Blood to Remember is not a book that I can "recommend" on some sort of star system. Blood to Remember is not a book to be "recommended," but quite simply a book that must be read. Why? Why would we not read it, except out of fear or apathy? The Holocaust is not over. Today we have the holocaust of the homeless. We have a global holocaust of famine, disease, poverty and ignorance. There are holocausts in Darfur and elsewhere on this imperiled globe. There is the holocaust of the extinction of species upon species, including perhaps our own. Everywhere someone or something suffers or dies needlessly, while someone who could have done something does nothing, there is a holocaust. It is a certainty that the Holocaust is still with us, as Michael Dennis Browne announces ominously in "Mengele":

Don't expect me to get excited
concerning the skull of Mengele,
the skull is alive and well,
the skull is asquirm with schemes this day
and low words are leaving it at this moment
and other skulls are nodding at what they hear,
seated about the world table;
I tell you the skull is alive and well.

The voices of Blood to Remember bid us to remember the past, to consider it, to learn from it, to use it to better our present and future. The poets offer us no easy answers, no hope of a Savior appearing in the clouds. The poets have the courage to question God, even to disdain him, as Olga Cabral does in "At the Jewish Museum", where there is:

A room filled with absence
a room filled with loss
a room with no address ...

... Once and once only
God
a trembling old man leaning on a cane
passed by but did not dare
look in.

If they have faith, it is often a wavering faith, as in these words taken from the diary of Holocaust victim Etty Hillesum (1914-43):

Surely God will understand my doubts
In a world like this ...

And yet the title of the poem is "Life Indestructible" and the last words of Etty's diary have shaken the poet, again Cyrus Cassells, to his very soul:

We should be willing to act as a balm for all wounds.

Is such a woman a "victim," or has she risen to near-infinite heights above her persecutors? How can such a woman be a "victim" when, as the poet says, her "ardent story / Refuses to end / In bleakness"? A woman who tosses from a train "an incandescent postcard: / We have left the camp singing"?
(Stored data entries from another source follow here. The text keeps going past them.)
(** * info-central-app: block lifecycle, sandboxed execution and self-healing

    A shallow embedding of the backend services of the dashboard builder
    ([backend/app/models/block.py], [backend/app/services/*.py],
    [backend/app/api/blocks.py]) and the properties of their version
    lifecycle, executor and healing throttle.

    Conventions.
    - Text is [string]; a character is a code point below 256.
    - Integers are [Z]; instants and durations are [Z] microseconds.
    - A table is the list of its rows in insertion order; a query without
      ORDER BY answers in that order.
    - Code that raises, awaits the oracle or a child process, or touches
      the database runs in the monad [M] of module [Runtime], which threads
      the database, the artifact directories, the process table, the clock
      and the trace of calls. *)

From stdpp Require Import base list gmap strings.
From Stdlib Require Import ZArith Lia Ascii String Sorting.Permutation.
From Stdlib Require Import Sorting.Sorted Numbers.DecimalString.
From Stdlib Require Numbers.DecimalZ Numbers.DecimalPos.

Open Scope Z_scope.

(* ====================================================================== *)
(** * Part I: the program                                                  *)
(* ====================================================================== *)

(** ** Python string and list primitives used by the services *)

Module PyStr.

Definition nl : string := String "010"%char EmptyString.

(** [str.isspace] on one code point below 256: TAB..CR, FS..US, SPACE,
    NEL and NBSP. *)
Definition isspace (c : ascii) : bool :=
  let n := N_of_ascii c in
  (((9 <=? n) && (n <=? 13)) || ((28 <=? n) && (n <=? 32))
   || (n =? 133) || (n =? 160))%N.

Fixpoint lstrip (s : string) : string :=
  match s with
  | EmptyString => EmptyString
  | String c s' => if isspace c then lstrip s' else s
  end.

Definition rstrip (s : string) : string := String.rev (lstrip (String.rev s)).

(** [s.strip()] *)
Definition strip (s : string) : string := rstrip (lstrip s).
This is a book of human compassion for human beings, and of our ultimate responsibility to each other. If the Bible commands you to put God first, Blood to Remember recommends that you put your brother first. Where God is, we cannot know, and at best can only hope. Where our brothers and sisters are, we know full well, and we can reach out to touch them, feed them, educate them, heal them, and make them our friends rather than our enemies. If there is morality here, it is the morality of poets who believe in freedom, compassion, tolerance, and understanding as they "stammer back" fire at the forces of repression, totalitarianism and unthinking dogma. Louis Simpson's mechanical soldier sees a leader, swallows a party line, click his bootheels, then goes off like a robot to kill or die (quite probably both). The poets and voices of Blood to Remember question, doubt, agonize, and try to understand what it means to live in a world suffused with death.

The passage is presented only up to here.